What the exercise asks -> Repeat every line of the material that follows, word for word.

Task data ->
┌──
(* ===== verification/Control.v ===== *)
(** * The control stream ([transport/conn.go], as [node/node.go] uses it)

    Control messages are written one to a frame, and read into a buffer of 64 KiB. A stream is a queue
    of bytes ([Pipe]), yet as long as no message is longer than the buffer each read gives exactly one
    message, whatever goes on in the other streams of the connection. *)

From S2P Require Import Prelude Bytes Wire WireGossip Frame Conn Pipe.
From stdpp Require Import options.

(** [make([]byte, 65536)] in [handleControlMessages], [handleIncomingConn] and [bootstrapPeer]. *)
Definition controlBuffer : nat := Z.to_nat 65536.

(** The store's reference of the control stream, made with the connection. *)
Definition ctl : nat := 0.

(** ** The specification: a queue of messages *)

(** The messages that frames carry on the control stream. *)
Definition messages (fs : list Frame) : list (list byte) :=
  omap (λ f, if decide (StreamID f = ControlStreamID) then Some (payload_bytes f) else None) fs.

Definition message_fits (m : list byte) : Prop := (0 < length m ≤ controlBuffer)%nat.

(** The other end never closes its control stream, and its messages fit. *)
Definition control_ok (f : Frame) : Prop :=
  StreamID f = ControlStreamID → Type_ f ≠ FrameClose ∧ message_fits (payload_bytes f).

(** The pieces that were taken off the wire for the control stream, and those that were read from it. *)
Definition pieces_taken (evs : list event) : list (list byte) :=
  omap (λ e, match e with EvTaken r d => if decide (r = ctl) then Some d else None | _ => None end) evs.
Definition pieces_read (evs : list event) : list (list byte) :=
  omap (λ e, match e with EvRead r d => if decide (r = ctl) then Some d else None | _ => None end) evs.

(** Whoever reads the control stream has a buffer of that size. *)
Definition control_read (o : op) : Prop :=
  match o with OpRead r n => r = ctl → n = controlBuffer | _ => True end.

(** ** The invariant *)

Definition held_piece (l : loop_state) : list (list byte) :=
  match pending l with Some (r, d) => if decide (r = ctl) then [d] else [] | None => [] end.

Record ctl_ok (s : Sys) (tk rd : list (list byte)) : Prop := {
  ctl_table : streams (sys_conn s) !! ControlStreamID = Some ctl;
  ctl_accepting : match sys_loop s with Accepting _ f => StreamID f ≠ ControlStreamID | _ => True end;
  ctl_held : Forall message_fits (held_piece (sys_loop s));
  ctl_flow : ∃ st lost, store (sys_conn s) !! ctl = Some st ∧ s_id st = ControlStreamID ∧ buf st = [] ∧
    Forall message_fits (omap id (readCh st)) ∧
    rd ++ omap id (readCh st) ++ held_piece (sys_loop s) ++ lost = tk ∧ (sys_loop s ≠ Exited → lost = []) }.

Lemma omap_id_wake s : omap id (readCh (wake s)) = omap id (readCh s).
Proof. unfold wake, try_send. cbn. case_decide; [|done]. by rewrite omap_app, app_nil_r. Qed.

(** What an operation does to the control stream, when it neither reads it nor brings a message for it. *)
Definition ctl_same (c c' : Conn) : Prop :=
  streams c' !! ControlStreamID = Some ctl ∧
  ∀ st, store c !! ctl = Some st → ∃ st', store c' !! ctl = Some st' ∧ s_id st' = s_id st ∧ buf st' = buf st ∧
    omap id (readCh st') = omap id (readCh st).

Lemma ctl_ok_same s c' l' tk rd :
  ctl_ok s tk rd → ctl_same (sys_conn s) c' →
  (held_piece l' = held_piece (sys_loop s) ∧ (sys_loop s = Exited → l' = Exited) ∨ l' = Exited) →
  (match l' with Accepting _ f => StreamID f ≠ ControlStreamID | _ => True end) →
  ctl_ok (mkSys c' l') tk rd.
Proof.
  intros [H1 H2 H3 (st & lost & Hst & Hid & Hb & Hf & E & Hl)] [T S] Hh Ha.
  destruct (S st Hst) as (st' & Hst' & I & B & Q). split; cbn [sys_conn sys_loop]; [done|done|..].
  - destruct Hh as [[-> _]| ->]; [done|constructor].
  - exists st'. destruct Hh as [[Eh He]| ->].
    + exists lost. rewrite I, B, Q, Eh. split_and!; try done. intros Hn. apply Hl. auto.
    + exists (held_piece (sys_loop s) ++ lost). rewrite I, B, Q. by split_and!.
Qed.

Lemma ctl_same_refl c : streams c !! ControlStreamID = Some ctl → ctl_same c c.
Proof. intros H. split; [done|]. intros st Hst. by exists st. Qed.

Lemma ctl_same_set c r st st' :
  streams c !! ControlStreamID = Some ctl → store c !! r = Some st → s_id st' = s_id st →
  (r = ctl → buf st' = buf st ∧ omap id (readCh st') = omap id (readCh st)) → ctl_same c (set_stream c r st').
Proof.
  intros Ht Hr Hid Hsame. split; [done|]. intros s0 H0. cbn. destruct (decide (r = ctl)) as [->|Hne].
  - exists st'. rewrite lookup_insert_eq. assert (s0 = st) as -> by congruence. destruct (Hsame eq_refl). by split_and!.
  - exists s0. by rewrite lookup_insert_ne.
Qed.

Lemma ctl_same_closeAll c : streams c !! ControlStreamID = Some ctl → ctl_same c (closeAll c).
Proof.
  intros Ht. destruct (closeAll_table c) as [E _]. split; [by rewrite E|]. intros st Hst.
  destruct (closeAll_is_Some c ctl) as [s' Hs']; [by exists st|]. exists s'. split; [done|].
  apply closeAll_lookup in Hs' as (s0 & H0 & [->|[-> _]]); assert (s0 = st) as -> by congruence; [done|].
  split_and!; [done|done|apply omap_id_wake].
Qed.

Lemma ctl_same_add c id : conn_ok c → streams c !! ControlStreamID = Some ctl → id ≠ ControlStreamID → ctl_same c (add_stream c id).
Proof.
  intros Hok Ht Hne. split; [cbn; by rewrite lookup_insert_ne|]. intros st Hst. exists st. cbn.
  rewrite lookup_insert_ne; [done|]. intros E. pose proof (fresh_ref c Hok). congruence.
Qed.

(** A frame for another stream is dispatched. *)
Lemma ctl_same_dispatch c r f st :
  streams c !! ControlStreamID = Some ctl → store c !! r = Some st → r ≠ ctl → StreamID f ≠ ControlStreamID →
  ctl_same c (fst (dispatch c r f)).
Proof.
  intros Ht Hr Hne Hf. unfold dispatch. case_bool_decide; [|by apply ctl_same_refl]. rewrite Hr. split; cbn.
  - by rewrite lookup_delete_ne.
  - intros s0 H0. exists s0. by rewrite lookup_insert_ne.
Qed.

Lemma held_dispatch_piece c r f : r ≠ ctl → held_piece (snd (dispatch c r f)) = [] ∧ held_piece (Accepting r f) = [].
Proof.
  intros Hne. unfold dispatch, held_piece. cbn. case_bool_decide; cbn; [done|]. by rewrite decide_False.
Qed.

(** A frame that the loop takes for another stream. *)
Lemma ctl_other c c1 r f st l' c' :
  streams c !! ControlStreamID = Some ctl → streams c1 = streams c → store c1 = store c → store c !! r = Some st → r ≠ ctl →
  StreamID f ≠ ControlStreamID → dispatch c1 r f = (c', l') →
  ctl_same c c' ∧ held_piece l' = [] ∧ match l' with Accepting _ _ | Exited => False | _ => True end.
Proof.
  intros Ht E1 E2 Hr Hne Hf Ed. destruct (held_dispatch_piece c1 r f Hne) as [D _].
  destruct (ctl_same_dispatch c1 r f st) as [T S]; [by rewrite E1|by rewrite E2|done|done|]. rewrite Ed in D, T, S. cbn [fst snd] in *.
  split_and!; [split; [done|by rewrite <- E2]|done|]. unfold dispatch in Ed. case_bool_decide; by injection Ed as _ <-.
Qed.

Lemma taken_held l : pieces_taken (match pending l with Some (r, data) => [EvTaken r data] | None => [] end) = held_piece l.
Proof. unfold held_piece, pieces_taken. destruct (pending l) as [[r d]|]; [|done]. cbn. by case_decide. Qed.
└──
Solution ->
(* ===== verification/Control.v ===== *)
(** * The control stream ([transport/conn.go], as [node/node.go] uses it)

    Control messages are written one to a frame, and read into a buffer of 64 KiB. A stream is a queue
    of bytes ([Pipe]), yet as long as no message is longer than the buffer each read gives exactly one
    message, whatever goes on in the other streams of the connection. *)

From S2P Require Import Prelude Bytes Wire WireGossip Frame Conn Pipe.
From stdpp Require Import options.

(** [make([]byte, 65536)] in [handleControlMessages], [handleIncomingConn] and [bootstrapPeer]. *)
Definition controlBuffer : nat := Z.to_nat 65536.

(** The store's reference of the control stream, made with the connection. *)
Definition ctl : nat := 0.

(** ** The specification: a queue of messages *)

(** The messages that frames carry on the control stream. *)
Definition messages (fs : list Frame) : list (list byte) :=
  omap (λ f, if decide (StreamID f = ControlStreamID) then Some (payload_bytes f) else None) fs.

Definition message_fits (m : list byte) : Prop := (0 < length m ≤ controlBuffer)%nat.

(** The other end never closes its control stream, and its messages fit. *)
Definition control_ok (f : Frame) : Prop :=
  StreamID f = ControlStreamID → Type_ f ≠ FrameClose ∧ message_fits (payload_bytes f).

(** The pieces that were taken off the wire for the control stream, and those that were read from it. *)
Definition pieces_taken (evs : list event) : list (list byte) :=
  omap (λ e, match e with EvTaken r d => if decide (r = ctl) then Some d else None | _ => None end) evs.
Definition pieces_read (evs : list event) : list (list byte) :=
  omap (λ e, match e with EvRead r d => if decide (r = ctl) then Some d else None | _ => None end) evs.

(** Whoever reads the control stream has a buffer of that size. *)
Definition control_read (o : op) : Prop :=
  match o with OpRead r n => r = ctl → n = controlBuffer | _ => True end.

(** ** The invariant *)

Definition held_piece (l : loop_state) : list (list byte) :=
  match pending l with Some (r, d) => if decide (r = ctl) then [d] else [] | None => [] end.

Record ctl_ok (s : Sys) (tk rd : list (list byte)) : Prop := {
  ctl_table : streams (sys_conn s) !! ControlStreamID = Some ctl;
  ctl_accepting : match sys_loop s with Accepting _ f => StreamID f ≠ ControlStreamID | _ => True end;
  ctl_held : Forall message_fits (held_piece (sys_loop s));
  ctl_flow : ∃ st lost, store (sys_conn s) !! ctl = Some st ∧ s_id st = ControlStreamID ∧ buf st = [] ∧
    Forall message_fits (omap id (readCh st)) ∧
    rd ++ omap id (readCh st) ++ held_piece (sys_loop s) ++ lost = tk ∧ (sys_loop s ≠ Exited → lost = []) }.

Lemma omap_id_wake s : omap id (readCh (wake s)) = omap id (readCh s).
Proof. unfold wake, try_send. cbn. case_decide; [|done]. by rewrite omap_app, app_nil_r. Qed.

(** What an operation does to the control stream, when it neither reads it nor brings a message for it. *)
Definition ctl_same (c c' : Conn) : Prop :=
  streams c' !! ControlStreamID = Some ctl ∧
  ∀ st, store c !! ctl = Some st → ∃ st', store c' !! ctl = Some st' ∧ s_id st' = s_id st ∧ buf st' = buf st ∧
    omap id (readCh st') = omap id (readCh st).

Lemma ctl_ok_same s c' l' tk rd :
  ctl_ok s tk rd → ctl_same (sys_conn s) c' →
  (held_piece l' = held_piece (sys_loop s) ∧ (sys_loop s = Exited → l' = Exited) ∨ l' = Exited) →
  (match l' with Accepting _ f => StreamID f ≠ ControlStreamID | _ => True end) →
  ctl_ok (mkSys c' l') tk rd.
Proof.
  intros [H1 H2 H3 (st & lost & Hst & Hid & Hb & Hf & E & Hl)] [T S] Hh Ha.
  destruct (S st Hst) as (st' & Hst' & I & B & Q). split; cbn [sys_conn sys_loop]; [done|done|..].
  - destruct Hh as [[-> _]| ->]; [done|constructor].
  - exists st'. destruct Hh as [[Eh He]| ->].
    + exists lost. rewrite I, B, Q, Eh. split_and!; try done. intros Hn. apply Hl. auto.
    + exists (held_piece (sys_loop s) ++ lost). rewrite I, B, Q. by split_and!.
Qed.

Lemma ctl_same_refl c : streams c !! ControlStreamID = Some ctl → ctl_same c c.
Proof. intros H. split; [done|]. intros st Hst. by exists st. Qed.

Lemma ctl_same_set c r st st' :
  streams c !! ControlStreamID = Some ctl → store c !! r = Some st → s_id st' = s_id st →
  (r = ctl → buf st' = buf st ∧ omap id (readCh st') = omap id (readCh st)) → ctl_same c (set_stream c r st').
Proof.
  intros Ht Hr Hid Hsame. split; [done|]. intros s0 H0. cbn. destruct (decide (r = ctl)) as [->|Hne].
  - exists st'. rewrite lookup_insert_eq. assert (s0 = st) as -> by congruence. destruct (Hsame eq_refl). by split_and!.
  - exists s0. by rewrite lookup_insert_ne.
Qed.

Lemma ctl_same_closeAll c : streams c !! ControlStreamID = Some ctl → ctl_same c (closeAll c).
Proof.
  intros Ht. destruct (closeAll_table c) as [E _]. split; [by rewrite E|]. intros st Hst.
  destruct (closeAll_is_Some c ctl) as [s' Hs']; [by exists st|]. exists s'. split; [done|].
  apply closeAll_lookup in Hs' as (s0 & H0 & [->|[-> _]]); assert (s0 = st) as -> by congruence; [done|].
  split_and!; [done|done|apply omap_id_wake].
Qed.

Lemma ctl_same_add c id : conn_ok c → streams c !! ControlStreamID = Some ctl → id ≠ ControlStreamID → ctl_same c (add_stream c id).
Proof.
  intros Hok Ht Hne. split; [cbn; by rewrite lookup_insert_ne|]. intros st Hst. exists st. cbn.
  rewrite lookup_insert_ne; [done|]. intros E. pose proof (fresh_ref c Hok). congruence.
Qed.

(** A frame for another stream is dispatched. *)
Lemma ctl_same_dispatch c r f st :
  streams c !! ControlStreamID = Some ctl → store c !! r = Some st → r ≠ ctl → StreamID f ≠ ControlStreamID →
  ctl_same c (fst (dispatch c r f)).
Proof.
  intros Ht Hr Hne Hf. unfold dispatch. case_bool_decide; [|by apply ctl_same_refl]. rewrite Hr. split; cbn.
  - by rewrite lookup_delete_ne.
  - intros s0 H0. exists s0. by rewrite lookup_insert_ne.
Qed.

Lemma held_dispatch_piece c r f : r ≠ ctl → held_piece (snd (dispatch c r f)) = [] ∧ held_piece (Accepting r f) = [].
Proof.
  intros Hne. unfold dispatch, held_piece. cbn. case_bool_decide; cbn; [done|]. by rewrite decide_False.
Qed.

(** A frame that the loop takes for another stream. *)
Lemma ctl_other c c1 r f st l' c' :
  streams c !! ControlStreamID = Some ctl → streams c1 = streams c → store c1 = store c → store c !! r = Some st → r ≠ ctl →
  StreamID f ≠ ControlStreamID → dispatch c1 r f = (c', l') →
  ctl_same c c' ∧ held_piece l' = [] ∧ match l' with Accepting _ _ | Exited => False | _ => True end.
Proof.
  intros Ht E1 E2 Hr Hne Hf Ed. destruct (held_dispatch_piece c1 r f Hne) as [D _].
  destruct (ctl_same_dispatch c1 r f st) as [T S]; [by rewrite E1|by rewrite E2|done|done|]. rewrite Ed in D, T, S. cbn [fst snd] in *.
  split_and!; [split; [done|by rewrite <- E2]|done|]. unfold dispatch in Ed. case_bool_decide; by injection Ed as _ <-.
Qed.

Lemma taken_held l : pieces_taken (match pending l with Some (r, data) => [EvTaken r data] | None => [] end) = held_piece l.
Proof. unfold held_piece, pieces_taken. destruct (pending l) as [[r d]|]; [|done]. cbn. by case_decide. Qed.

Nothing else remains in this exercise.